-- Task input follows --
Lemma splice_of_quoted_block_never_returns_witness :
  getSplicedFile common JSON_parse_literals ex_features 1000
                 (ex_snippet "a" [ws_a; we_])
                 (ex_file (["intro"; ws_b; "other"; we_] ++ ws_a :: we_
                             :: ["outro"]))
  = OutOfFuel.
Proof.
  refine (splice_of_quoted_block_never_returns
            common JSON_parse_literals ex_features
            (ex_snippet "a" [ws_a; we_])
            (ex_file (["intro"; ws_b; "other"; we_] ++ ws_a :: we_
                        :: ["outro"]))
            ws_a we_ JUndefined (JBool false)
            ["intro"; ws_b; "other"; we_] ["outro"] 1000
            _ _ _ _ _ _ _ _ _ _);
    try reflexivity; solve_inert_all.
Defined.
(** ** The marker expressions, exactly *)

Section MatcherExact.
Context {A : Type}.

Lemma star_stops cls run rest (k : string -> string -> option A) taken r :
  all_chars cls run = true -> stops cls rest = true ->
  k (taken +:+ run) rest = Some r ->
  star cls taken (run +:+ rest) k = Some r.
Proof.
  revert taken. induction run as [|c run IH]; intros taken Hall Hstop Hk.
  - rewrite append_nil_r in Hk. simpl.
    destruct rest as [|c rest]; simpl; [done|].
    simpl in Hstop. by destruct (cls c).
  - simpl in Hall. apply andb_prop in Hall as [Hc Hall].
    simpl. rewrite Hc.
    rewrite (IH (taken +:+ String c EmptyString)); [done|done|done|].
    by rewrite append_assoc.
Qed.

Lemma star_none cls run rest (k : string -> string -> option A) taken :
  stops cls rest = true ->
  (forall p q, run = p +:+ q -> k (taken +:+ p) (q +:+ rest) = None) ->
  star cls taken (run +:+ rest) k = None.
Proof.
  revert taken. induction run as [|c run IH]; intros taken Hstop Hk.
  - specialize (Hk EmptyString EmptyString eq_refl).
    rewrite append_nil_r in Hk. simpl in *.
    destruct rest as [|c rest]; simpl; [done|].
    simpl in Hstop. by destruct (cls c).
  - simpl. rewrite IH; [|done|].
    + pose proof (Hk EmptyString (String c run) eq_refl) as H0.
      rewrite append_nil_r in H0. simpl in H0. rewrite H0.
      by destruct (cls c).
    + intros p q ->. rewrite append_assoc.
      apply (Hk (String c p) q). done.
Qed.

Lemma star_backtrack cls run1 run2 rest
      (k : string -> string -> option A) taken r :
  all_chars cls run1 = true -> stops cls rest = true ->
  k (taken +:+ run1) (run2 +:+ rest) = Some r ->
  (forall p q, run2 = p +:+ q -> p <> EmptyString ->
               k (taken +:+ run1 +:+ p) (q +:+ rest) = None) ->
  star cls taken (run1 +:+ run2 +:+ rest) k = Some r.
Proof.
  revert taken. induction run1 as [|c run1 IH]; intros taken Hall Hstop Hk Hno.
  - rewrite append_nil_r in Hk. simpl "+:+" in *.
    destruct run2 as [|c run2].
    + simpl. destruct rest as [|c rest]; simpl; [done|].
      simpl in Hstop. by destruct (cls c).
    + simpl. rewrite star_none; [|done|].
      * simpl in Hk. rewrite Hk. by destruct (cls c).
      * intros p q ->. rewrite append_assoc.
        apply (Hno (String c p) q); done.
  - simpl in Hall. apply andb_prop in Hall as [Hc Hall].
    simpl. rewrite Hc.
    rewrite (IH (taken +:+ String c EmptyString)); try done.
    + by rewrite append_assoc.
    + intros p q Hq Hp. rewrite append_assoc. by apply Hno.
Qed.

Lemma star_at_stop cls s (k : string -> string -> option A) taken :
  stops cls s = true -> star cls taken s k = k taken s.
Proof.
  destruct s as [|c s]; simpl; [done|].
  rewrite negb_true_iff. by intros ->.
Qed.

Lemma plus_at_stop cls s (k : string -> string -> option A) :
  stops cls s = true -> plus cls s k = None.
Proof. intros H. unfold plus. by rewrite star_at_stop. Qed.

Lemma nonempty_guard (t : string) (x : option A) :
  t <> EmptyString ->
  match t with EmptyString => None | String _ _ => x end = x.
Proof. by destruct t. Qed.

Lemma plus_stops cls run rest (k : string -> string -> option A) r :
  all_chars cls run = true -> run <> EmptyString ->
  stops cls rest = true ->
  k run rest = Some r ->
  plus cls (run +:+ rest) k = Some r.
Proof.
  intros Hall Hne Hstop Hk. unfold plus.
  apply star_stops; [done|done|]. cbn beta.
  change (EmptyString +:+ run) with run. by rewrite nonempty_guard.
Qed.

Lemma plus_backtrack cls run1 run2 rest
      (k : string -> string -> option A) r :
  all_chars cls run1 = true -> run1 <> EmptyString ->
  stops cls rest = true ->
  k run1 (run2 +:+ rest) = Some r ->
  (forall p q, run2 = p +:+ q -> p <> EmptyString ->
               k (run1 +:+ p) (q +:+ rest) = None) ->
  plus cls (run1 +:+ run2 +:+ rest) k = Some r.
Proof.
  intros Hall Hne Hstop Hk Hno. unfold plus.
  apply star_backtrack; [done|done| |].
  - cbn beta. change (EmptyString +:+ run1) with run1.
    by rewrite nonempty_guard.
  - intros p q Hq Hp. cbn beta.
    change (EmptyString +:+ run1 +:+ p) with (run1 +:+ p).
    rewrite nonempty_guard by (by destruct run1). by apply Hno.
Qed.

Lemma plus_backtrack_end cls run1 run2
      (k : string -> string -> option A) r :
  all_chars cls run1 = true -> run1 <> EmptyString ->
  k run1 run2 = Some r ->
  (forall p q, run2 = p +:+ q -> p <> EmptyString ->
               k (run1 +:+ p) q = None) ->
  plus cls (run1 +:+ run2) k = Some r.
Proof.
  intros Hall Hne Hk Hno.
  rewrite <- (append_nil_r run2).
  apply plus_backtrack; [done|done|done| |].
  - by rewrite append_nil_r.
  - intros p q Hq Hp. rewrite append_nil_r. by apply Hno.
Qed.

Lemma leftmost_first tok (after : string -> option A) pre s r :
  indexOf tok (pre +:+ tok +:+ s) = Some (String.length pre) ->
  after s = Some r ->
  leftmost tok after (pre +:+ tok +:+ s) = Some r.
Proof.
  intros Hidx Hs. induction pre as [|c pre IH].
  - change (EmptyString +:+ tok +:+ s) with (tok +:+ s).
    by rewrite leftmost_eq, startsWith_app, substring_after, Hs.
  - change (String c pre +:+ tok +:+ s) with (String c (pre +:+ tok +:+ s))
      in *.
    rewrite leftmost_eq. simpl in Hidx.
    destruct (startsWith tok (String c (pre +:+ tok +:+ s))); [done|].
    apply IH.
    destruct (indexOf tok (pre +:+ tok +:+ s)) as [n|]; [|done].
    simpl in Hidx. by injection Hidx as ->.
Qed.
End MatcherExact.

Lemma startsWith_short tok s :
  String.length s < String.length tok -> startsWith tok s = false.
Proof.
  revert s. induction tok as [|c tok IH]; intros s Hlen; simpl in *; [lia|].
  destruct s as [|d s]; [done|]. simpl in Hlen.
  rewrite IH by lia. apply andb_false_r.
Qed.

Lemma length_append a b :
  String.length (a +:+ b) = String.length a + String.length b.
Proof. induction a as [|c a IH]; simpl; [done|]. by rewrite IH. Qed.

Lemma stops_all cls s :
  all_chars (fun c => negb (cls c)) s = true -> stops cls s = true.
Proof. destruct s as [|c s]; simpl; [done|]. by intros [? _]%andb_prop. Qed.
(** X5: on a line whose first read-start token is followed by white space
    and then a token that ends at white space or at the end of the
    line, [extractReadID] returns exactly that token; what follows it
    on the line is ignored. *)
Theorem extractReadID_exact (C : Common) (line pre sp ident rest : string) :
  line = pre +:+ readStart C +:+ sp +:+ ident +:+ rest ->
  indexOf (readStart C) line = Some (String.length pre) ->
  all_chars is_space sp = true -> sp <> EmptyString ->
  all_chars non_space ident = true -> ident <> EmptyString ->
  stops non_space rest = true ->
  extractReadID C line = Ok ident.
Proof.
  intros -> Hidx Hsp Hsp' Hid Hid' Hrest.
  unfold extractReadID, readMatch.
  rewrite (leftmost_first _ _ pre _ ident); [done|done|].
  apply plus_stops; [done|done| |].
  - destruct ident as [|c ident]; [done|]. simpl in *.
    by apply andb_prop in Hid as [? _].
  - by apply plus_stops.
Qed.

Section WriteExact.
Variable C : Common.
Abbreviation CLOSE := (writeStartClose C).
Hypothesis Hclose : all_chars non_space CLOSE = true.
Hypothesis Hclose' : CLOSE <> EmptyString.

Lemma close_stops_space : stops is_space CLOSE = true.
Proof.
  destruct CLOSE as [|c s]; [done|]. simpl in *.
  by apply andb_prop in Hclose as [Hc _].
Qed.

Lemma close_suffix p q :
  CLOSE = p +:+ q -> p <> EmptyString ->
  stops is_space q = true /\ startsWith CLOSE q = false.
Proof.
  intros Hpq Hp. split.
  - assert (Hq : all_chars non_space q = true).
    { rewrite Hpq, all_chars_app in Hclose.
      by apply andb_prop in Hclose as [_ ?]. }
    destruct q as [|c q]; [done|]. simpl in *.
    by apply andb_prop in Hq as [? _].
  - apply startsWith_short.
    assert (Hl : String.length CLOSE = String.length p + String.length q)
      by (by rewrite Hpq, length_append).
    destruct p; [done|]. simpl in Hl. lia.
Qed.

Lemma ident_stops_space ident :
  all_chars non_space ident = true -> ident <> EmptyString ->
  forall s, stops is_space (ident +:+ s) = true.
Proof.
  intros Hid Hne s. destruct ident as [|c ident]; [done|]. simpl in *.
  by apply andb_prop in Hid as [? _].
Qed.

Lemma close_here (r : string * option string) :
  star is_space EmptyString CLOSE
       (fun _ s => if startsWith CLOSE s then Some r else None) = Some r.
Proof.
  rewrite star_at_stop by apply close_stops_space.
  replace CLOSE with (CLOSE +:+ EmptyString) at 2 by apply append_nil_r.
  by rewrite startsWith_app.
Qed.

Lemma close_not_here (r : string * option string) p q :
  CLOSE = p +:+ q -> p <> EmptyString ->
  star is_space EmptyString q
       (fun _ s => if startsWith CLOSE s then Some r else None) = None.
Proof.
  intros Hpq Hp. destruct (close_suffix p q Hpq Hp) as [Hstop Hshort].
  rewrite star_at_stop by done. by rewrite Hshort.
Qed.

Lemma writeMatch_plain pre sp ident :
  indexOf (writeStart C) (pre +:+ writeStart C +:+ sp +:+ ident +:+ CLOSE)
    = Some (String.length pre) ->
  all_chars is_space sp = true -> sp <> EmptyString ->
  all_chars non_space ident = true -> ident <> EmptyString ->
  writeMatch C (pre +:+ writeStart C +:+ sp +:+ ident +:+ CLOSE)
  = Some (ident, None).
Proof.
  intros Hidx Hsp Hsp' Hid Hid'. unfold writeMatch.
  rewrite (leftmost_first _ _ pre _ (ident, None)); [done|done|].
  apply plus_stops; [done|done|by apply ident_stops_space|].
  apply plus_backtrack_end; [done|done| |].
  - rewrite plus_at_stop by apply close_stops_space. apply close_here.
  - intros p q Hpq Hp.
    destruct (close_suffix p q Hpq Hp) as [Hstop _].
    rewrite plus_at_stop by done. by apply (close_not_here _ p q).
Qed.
-- Task input concluded --
-- Task input follows --
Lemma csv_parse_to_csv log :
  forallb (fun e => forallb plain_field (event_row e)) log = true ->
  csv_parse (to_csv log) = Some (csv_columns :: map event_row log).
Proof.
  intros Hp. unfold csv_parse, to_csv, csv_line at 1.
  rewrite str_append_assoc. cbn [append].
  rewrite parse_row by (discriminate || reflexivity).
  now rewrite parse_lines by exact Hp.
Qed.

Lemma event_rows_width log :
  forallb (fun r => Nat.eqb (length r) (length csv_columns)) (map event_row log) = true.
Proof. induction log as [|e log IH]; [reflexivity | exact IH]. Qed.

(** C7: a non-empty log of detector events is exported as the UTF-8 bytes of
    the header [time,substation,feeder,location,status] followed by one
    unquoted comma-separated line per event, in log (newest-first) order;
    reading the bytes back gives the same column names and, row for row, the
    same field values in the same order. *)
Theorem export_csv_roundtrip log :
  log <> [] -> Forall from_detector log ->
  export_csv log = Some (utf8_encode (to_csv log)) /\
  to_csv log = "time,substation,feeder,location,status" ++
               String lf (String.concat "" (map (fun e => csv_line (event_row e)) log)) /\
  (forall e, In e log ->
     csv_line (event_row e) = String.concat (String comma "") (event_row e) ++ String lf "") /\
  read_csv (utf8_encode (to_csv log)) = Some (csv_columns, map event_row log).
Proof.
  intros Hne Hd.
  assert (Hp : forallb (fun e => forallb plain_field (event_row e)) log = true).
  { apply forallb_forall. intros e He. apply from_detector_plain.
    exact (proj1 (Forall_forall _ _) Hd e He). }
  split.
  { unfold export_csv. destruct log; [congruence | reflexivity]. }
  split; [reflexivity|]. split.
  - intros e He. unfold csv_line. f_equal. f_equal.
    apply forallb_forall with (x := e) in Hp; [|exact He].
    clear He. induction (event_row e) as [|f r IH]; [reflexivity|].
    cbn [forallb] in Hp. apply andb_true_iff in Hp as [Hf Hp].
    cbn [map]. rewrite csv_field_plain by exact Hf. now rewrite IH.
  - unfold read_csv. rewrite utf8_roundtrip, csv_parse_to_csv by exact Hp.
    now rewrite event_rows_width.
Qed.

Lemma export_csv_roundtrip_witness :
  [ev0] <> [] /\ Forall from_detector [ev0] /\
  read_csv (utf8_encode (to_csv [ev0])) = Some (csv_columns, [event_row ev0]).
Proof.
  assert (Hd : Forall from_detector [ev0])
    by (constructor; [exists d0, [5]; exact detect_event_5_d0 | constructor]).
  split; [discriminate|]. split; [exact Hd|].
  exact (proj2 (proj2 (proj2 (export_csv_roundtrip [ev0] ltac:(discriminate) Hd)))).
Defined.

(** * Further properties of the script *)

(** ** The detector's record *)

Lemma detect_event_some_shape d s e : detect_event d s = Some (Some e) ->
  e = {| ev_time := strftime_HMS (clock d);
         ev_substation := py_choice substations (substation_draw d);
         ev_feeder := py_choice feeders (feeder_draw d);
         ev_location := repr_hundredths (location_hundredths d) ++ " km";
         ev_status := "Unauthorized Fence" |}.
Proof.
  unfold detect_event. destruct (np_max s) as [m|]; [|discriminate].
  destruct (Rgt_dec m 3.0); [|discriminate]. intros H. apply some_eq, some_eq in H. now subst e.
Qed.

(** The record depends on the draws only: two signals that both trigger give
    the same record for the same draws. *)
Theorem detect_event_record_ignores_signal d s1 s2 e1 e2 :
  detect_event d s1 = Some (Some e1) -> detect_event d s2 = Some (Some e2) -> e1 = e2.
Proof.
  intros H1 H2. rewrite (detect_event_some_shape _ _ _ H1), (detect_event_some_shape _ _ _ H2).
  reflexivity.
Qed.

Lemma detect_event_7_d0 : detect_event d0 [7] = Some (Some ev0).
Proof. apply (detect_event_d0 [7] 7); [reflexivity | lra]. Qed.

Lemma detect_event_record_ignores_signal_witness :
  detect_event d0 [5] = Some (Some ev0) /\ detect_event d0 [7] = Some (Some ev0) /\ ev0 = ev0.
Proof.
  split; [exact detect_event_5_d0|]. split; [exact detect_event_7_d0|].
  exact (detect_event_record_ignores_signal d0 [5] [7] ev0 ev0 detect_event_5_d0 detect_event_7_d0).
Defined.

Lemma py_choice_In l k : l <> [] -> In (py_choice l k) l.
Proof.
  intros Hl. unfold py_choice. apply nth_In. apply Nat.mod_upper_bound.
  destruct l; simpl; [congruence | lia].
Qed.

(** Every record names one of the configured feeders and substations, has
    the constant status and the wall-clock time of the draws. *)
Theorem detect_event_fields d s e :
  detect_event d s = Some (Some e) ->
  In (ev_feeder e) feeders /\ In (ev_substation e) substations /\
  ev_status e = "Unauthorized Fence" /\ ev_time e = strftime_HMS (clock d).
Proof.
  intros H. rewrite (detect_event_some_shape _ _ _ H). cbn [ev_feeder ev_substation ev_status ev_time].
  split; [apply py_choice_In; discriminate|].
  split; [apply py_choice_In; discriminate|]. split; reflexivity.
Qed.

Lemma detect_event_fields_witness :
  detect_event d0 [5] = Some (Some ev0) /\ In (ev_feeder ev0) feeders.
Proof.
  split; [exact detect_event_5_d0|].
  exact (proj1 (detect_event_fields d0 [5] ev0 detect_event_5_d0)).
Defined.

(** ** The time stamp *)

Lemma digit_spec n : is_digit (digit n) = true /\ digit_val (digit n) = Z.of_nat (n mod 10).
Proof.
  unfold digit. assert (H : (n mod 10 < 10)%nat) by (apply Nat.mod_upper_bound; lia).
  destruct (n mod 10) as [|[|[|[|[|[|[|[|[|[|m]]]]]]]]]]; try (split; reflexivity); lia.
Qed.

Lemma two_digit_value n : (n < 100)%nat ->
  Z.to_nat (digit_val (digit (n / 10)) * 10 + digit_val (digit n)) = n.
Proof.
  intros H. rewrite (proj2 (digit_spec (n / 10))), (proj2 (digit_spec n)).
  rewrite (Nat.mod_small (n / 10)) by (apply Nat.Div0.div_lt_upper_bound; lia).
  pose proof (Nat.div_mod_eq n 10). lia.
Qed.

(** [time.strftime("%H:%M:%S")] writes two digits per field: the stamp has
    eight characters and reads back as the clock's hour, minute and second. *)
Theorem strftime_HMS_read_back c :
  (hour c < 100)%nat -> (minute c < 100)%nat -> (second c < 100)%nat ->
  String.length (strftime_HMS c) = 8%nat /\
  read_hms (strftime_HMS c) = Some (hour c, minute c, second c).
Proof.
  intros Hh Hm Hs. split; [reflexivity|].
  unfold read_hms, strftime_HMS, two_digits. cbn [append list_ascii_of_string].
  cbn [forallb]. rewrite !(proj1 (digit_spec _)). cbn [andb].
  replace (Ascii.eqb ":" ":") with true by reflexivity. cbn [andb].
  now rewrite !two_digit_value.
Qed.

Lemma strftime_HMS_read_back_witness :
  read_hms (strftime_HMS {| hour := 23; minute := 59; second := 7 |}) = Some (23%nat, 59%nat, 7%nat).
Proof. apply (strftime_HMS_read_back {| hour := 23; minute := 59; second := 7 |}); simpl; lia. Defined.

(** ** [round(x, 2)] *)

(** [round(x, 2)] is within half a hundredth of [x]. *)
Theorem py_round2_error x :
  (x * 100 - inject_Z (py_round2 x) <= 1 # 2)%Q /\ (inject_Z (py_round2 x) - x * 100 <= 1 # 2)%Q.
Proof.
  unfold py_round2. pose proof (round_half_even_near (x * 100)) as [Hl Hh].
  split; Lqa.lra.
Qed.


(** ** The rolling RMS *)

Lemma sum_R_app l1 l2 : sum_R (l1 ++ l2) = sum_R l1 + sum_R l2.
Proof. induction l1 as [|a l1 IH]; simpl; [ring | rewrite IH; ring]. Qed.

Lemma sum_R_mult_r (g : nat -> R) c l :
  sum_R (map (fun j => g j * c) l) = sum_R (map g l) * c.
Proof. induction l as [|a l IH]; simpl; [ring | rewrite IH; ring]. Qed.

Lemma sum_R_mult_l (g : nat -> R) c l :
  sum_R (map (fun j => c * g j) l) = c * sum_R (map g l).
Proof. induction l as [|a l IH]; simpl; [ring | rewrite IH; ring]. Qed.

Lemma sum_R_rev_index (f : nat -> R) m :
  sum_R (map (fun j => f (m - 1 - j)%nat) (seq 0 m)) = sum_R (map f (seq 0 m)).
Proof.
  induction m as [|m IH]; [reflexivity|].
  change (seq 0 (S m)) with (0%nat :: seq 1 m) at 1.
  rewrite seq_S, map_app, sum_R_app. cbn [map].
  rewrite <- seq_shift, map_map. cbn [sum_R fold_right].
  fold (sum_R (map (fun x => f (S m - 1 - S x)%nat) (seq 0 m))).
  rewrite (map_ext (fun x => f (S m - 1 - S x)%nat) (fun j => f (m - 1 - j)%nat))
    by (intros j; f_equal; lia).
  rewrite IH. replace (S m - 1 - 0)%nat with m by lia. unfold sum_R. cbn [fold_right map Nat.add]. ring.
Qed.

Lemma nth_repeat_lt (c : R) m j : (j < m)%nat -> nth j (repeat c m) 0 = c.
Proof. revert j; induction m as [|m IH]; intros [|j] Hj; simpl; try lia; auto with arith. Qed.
-- Task input concluded --
What to work on =>
Show all lines above that contain "Hidx".

Output for this task =>
  intros Hidx Hs. induction pre as [|c pre IH].
    rewrite leftmost_eq. simpl in Hidx.
    simpl in Hidx. by injection Hidx as ->.
  intros -> Hidx Hsp Hsp' Hid Hid' Hrest.
  intros Hidx Hsp Hsp' Hid Hid'. unfold writeMatch.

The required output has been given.